=== REQUIREMENT ===
Go through the records and copy each line where the string "Theorem" occurs.

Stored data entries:
========================================
(** [removeComponent] leaves no component with the given id, also when
    several had it; the components it keeps are those with another id;
    and when some component had the id, the selection does not have it
    afterwards. *)
Theorem remove_purges_id (state : FormBuilderState) (now : Z) (id : string) :
  has_id id (components (removeComponent now id state)) = false
  /\ (forall comp,
        In comp (components (removeComponent now id state))
        <-> In comp (components state) /\ FormComponent.id comp <> id)
  /\ (has_id id (components state) = true ->
      selected_is id (selectedComponent (removeComponent now id state)) = false).
Proof.
  assert (Hcomps : components (removeComponent now id state)
                   = filter (fun comp => negb (id_is id comp)) (components state)).
  { destruct (has_id id (components state)) eqn:Hid.
    - unfold has_id in Hid. destruct (findIndex_some _ _ Hid) as (x & _ & Hx & _).
      unfold removeComponent. now rewrite Hx.
    - rewrite (remove_missing _ _ _ Hid). unfold has_id in Hid.
      now rewrite (filter_none _ _ Hid). }
  split; [|split].
  - rewrite Hcomps. apply existsb_filter_negb.
  - intros comp. rewrite Hcomps, filter_In. unfold id_is.
    rewrite negb_true_iff, String.eqb_neq. reflexivity.
  - intros Hid. unfold has_id in Hid.
    destruct (findIndex_some _ _ Hid) as (x & _ & Hx & _).
    unfold removeComponent. rewrite Hx. cbn [selectedComponent set_document].
    destruct (selected_is id (selectedComponent state)) eqn:E;
      [reflexivity|exact E].
Qed.

(** A component whose id no other component has is removed from where
    it is, recorded with its index, and put back by [undoDelete] in the
    same place: the component list is the one before the removal.  The
    selection that the removal emptied is not brought back, and the
    history keeps the entry the removal pushed. *)
Theorem remove_then_undoDelete (state : FormBuilderState) (now : Z)
    (pre post : list FormComponent) (comp : FormComponent) :
  components state = pre ++ comp :: post ->
  has_id (FormComponent.id comp) pre = false ->
  has_id (FormComponent.id comp) post = false ->
  let removed := removeComponent now (FormComponent.id comp) state in
  components removed = pre ++ post
  /\ recentlyDeleted removed =
     Some (RecentlyDeleted.mk comp (Z.of_nat (length pre)) now)
  /\ components (undoDelete removed) = components state
  /\ selectedComponent (undoDelete removed) =
     (if selected_is (FormComponent.id comp) (selectedComponent state)
      then None else selectedComponent state)
  /\ history (undoDelete removed) = history (pushToHistory state)
  /\ recentlyDeleted (undoDelete removed) = None.
Proof.
  intros Hcomps Hpre Hpost removed. unfold has_id in *.
  assert (Hrem : removed =
            set_document (pre ++ post)
              (if selected_is (FormComponent.id comp) (selectedComponent state)
               then None else selectedComponent state)
              (Some (RecentlyDeleted.mk comp (Z.of_nat (length pre)) now))
              (pushToHistory state)).
  { unfold removed, removeComponent. rewrite Hcomps.
    rewrite (@findIndex_middle _ _ pre post comp Hpre (id_is_refl comp)),
      at_index_middle.
    now rewrite (@filter_middle _ _ pre post comp Hpre (id_is_refl comp) Hpost). }
  split; [now rewrite Hrem|]. split; [now rewrite Hrem|].
  unfold undoDelete. rewrite Hrem. cbn.
  rewrite splice_insert_middle, Hcomps. repeat split.
Qed.

Lemma remove_then_undoDelete_witness :
  components twoFields = [] ++ f1 :: [f2]
  /\ has_id "f1" [] = false /\ has_id "f1" [f2] = false
  /\ components (removeComponent 4 "f1" twoFields) = [f2]
  /\ components (undoDelete (removeComponent 4 "f1" twoFields)) = [f1; f2].
Proof.
  destruct (@remove_then_undoDelete twoFields 4 [] [f2] f1 eq_refl eq_refl eq_refl)
    as (Hr & _ & Hu & _).
  split; [reflexivity|]. split; [reflexivity|]. split; [reflexivity|].
  split; [exact Hr|exact Hu].
Defined.

Lemma step_slot_ok (state state' : FormBuilderState) (a : Action) :
  slot_ok state -> step state a = Some state' -> slot_ok state'.
Proof.
  intros Hok Hstep. destruct a; simpl in Hstep;
    try (inversion Hstep; subst; exact I);
    try (inversion Hstep; subst; exact Hok).
  - (* removeComponent *)
    inversion Hstep. subst. clear Hstep.
    destruct (has_id id (components state)) eqn:Hid.
    + unfold has_id in Hid.
      destruct (findIndex_some _ _ Hid) as (x & _ & Hx & Hpx).
      unfold removeComponent. rewrite Hx. unfold slot_ok.
      cbn [recentlyDeleted components set_document
           RecentlyDeleted.index RecentlyDeleted.component].
      split; [apply (findIndex_le_filter _ _ Hid)|].
      unfold id_is in Hpx. apply String.eqb_eq in Hpx. rewrite Hpx.
      apply existsb_filter_negb.
    + now rewrite (remove_missing _ _ _ Hid).
  - (* undo *)
    unfold undo in Hstep. destruct (0 <? currentHistoryIndex state).
    + destruct (at_index _ _); [|discriminate].
      inversion Hstep. subst. exact I.
    + inversion Hstep. now subst.
  - (* redo *)
    unfold redo in Hstep. destruct (_ <? _).
    + destruct (at_index _ _); [|discriminate].
      inversion Hstep. subst. exact I.
    + inversion Hstep. now subst.
  - (* undoDelete *)
    inversion Hstep. subst. unfold undoDelete.
    destruct (recentlyDeleted state) eqn:E; [exact I|exact Hok].
Qed.

(** The recently-deleted record never drifts: after any run of actions
    from a state where it fits (the initial state has none), the
    recorded index is still a position of the component list and no
    component has the recorded id, so [undoDelete] inserts the recorded
    component exactly at the recorded index, never clamped. *)
Theorem deleted_slot_fits (actions : list Action) :
  forall state state' : FormBuilderState,
  slot_ok state ->
  run state actions = Some state' ->
  slot_ok state'
  /\ forall deleted, recentlyDeleted state' = Some deleted ->
       components (undoDelete state') =
         firstn (Z.to_nat (RecentlyDeleted.index deleted)) (components state')
         ++ RecentlyDeleted.component deleted
            :: skipn (Z.to_nat (RecentlyDeleted.index deleted)) (components state')
       /\ at_index (components (undoDelete state'))
                   (RecentlyDeleted.index deleted)
          = Some (RecentlyDeleted.component deleted).
Proof.
  induction actions as [|a rest IH]; intros state state' Hok Hrun; simpl in Hrun.
  - inversion Hrun. subst. split; [exact Hok|].
    intros deleted Hd. unfold slot_ok in Hok. rewrite Hd in Hok.
    destruct Hok as [Hi _].
    assert (Hcomps : components (undoDelete state') =
              firstn (Z.to_nat (RecentlyDeleted.index deleted)) (components state')
              ++ RecentlyDeleted.component deleted
                 :: skipn (Z.to_nat (RecentlyDeleted.index deleted))
                          (components state')).
    { unfold undoDelete. rewrite Hd. cbn [components set_document].
      now apply splice_insert_in_range. }
    split; [exact Hcomps|]. rewrite Hcomps.
    replace (RecentlyDeleted.index deleted)
      with (Z.of_nat (length (firstn (Z.to_nat (RecentlyDeleted.index deleted))
                                     (components state')))) at 3
      by (rewrite length_firstn; lia).
    apply at_index_middle.
  - destruct (step state a) as [s1|] eqn:E; [|discriminate].
    apply (IH s1 state' (@step_slot_ok state s1 a Hok E) Hrun).
Qed.

Lemma deleted_slot_fits_witness :
  slot_ok initialState
  /\ exists state',
       run initialState
           [AddComponent f1; AddComponent f2; AddComponent f3;
            RemoveComponent 9 "f2"; SelectComponent (Some f3);
            SetPreviewMode true] = Some state'
       /\ recentlyDeleted state' = Some (RecentlyDeleted.mk f2 1 9)
       /\ components (undoDelete state') = [f1; f2; f3].
Proof.
  split; [exact I|]. eexists. split; [reflexivity|]. split; [reflexivity|].
  destruct (@deleted_slot_fits
              [AddComponent f1; AddComponent f2; AddComponent f3;
               RemoveComponent 9 "f2"; SelectComponent (Some f3);
               SetPreviewMode true] initialState _ I eq_refl) as [_ H].
  destruct (H _ eq_refl) as [Hc _]. exact Hc.
Defined.

Lemma filter_negb_shorter (A : Type) (p : A -> bool) (l : list A) :
  existsb p l = true ->
  (length (filter (fun x => negb (p x)) l) < length l)%nat.
Proof.
  induction l as [|x r IH]; simpl; [discriminate|].
  destruct (p x) eqn:Hx; simpl.
  - intros _. pose proof (filter_length_le (fun x => negb (p x)) r). lia.
  - intros Hr. specialize (IH Hr). lia.
Qed.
========================================
=== SOLUTION TO THIS PROBLEM ===
Theorem remove_purges_id (state : FormBuilderState) (now : Z) (id : string) :
Theorem remove_then_undoDelete (state : FormBuilderState) (now : Z)
Theorem deleted_slot_fits (actions : list Action) :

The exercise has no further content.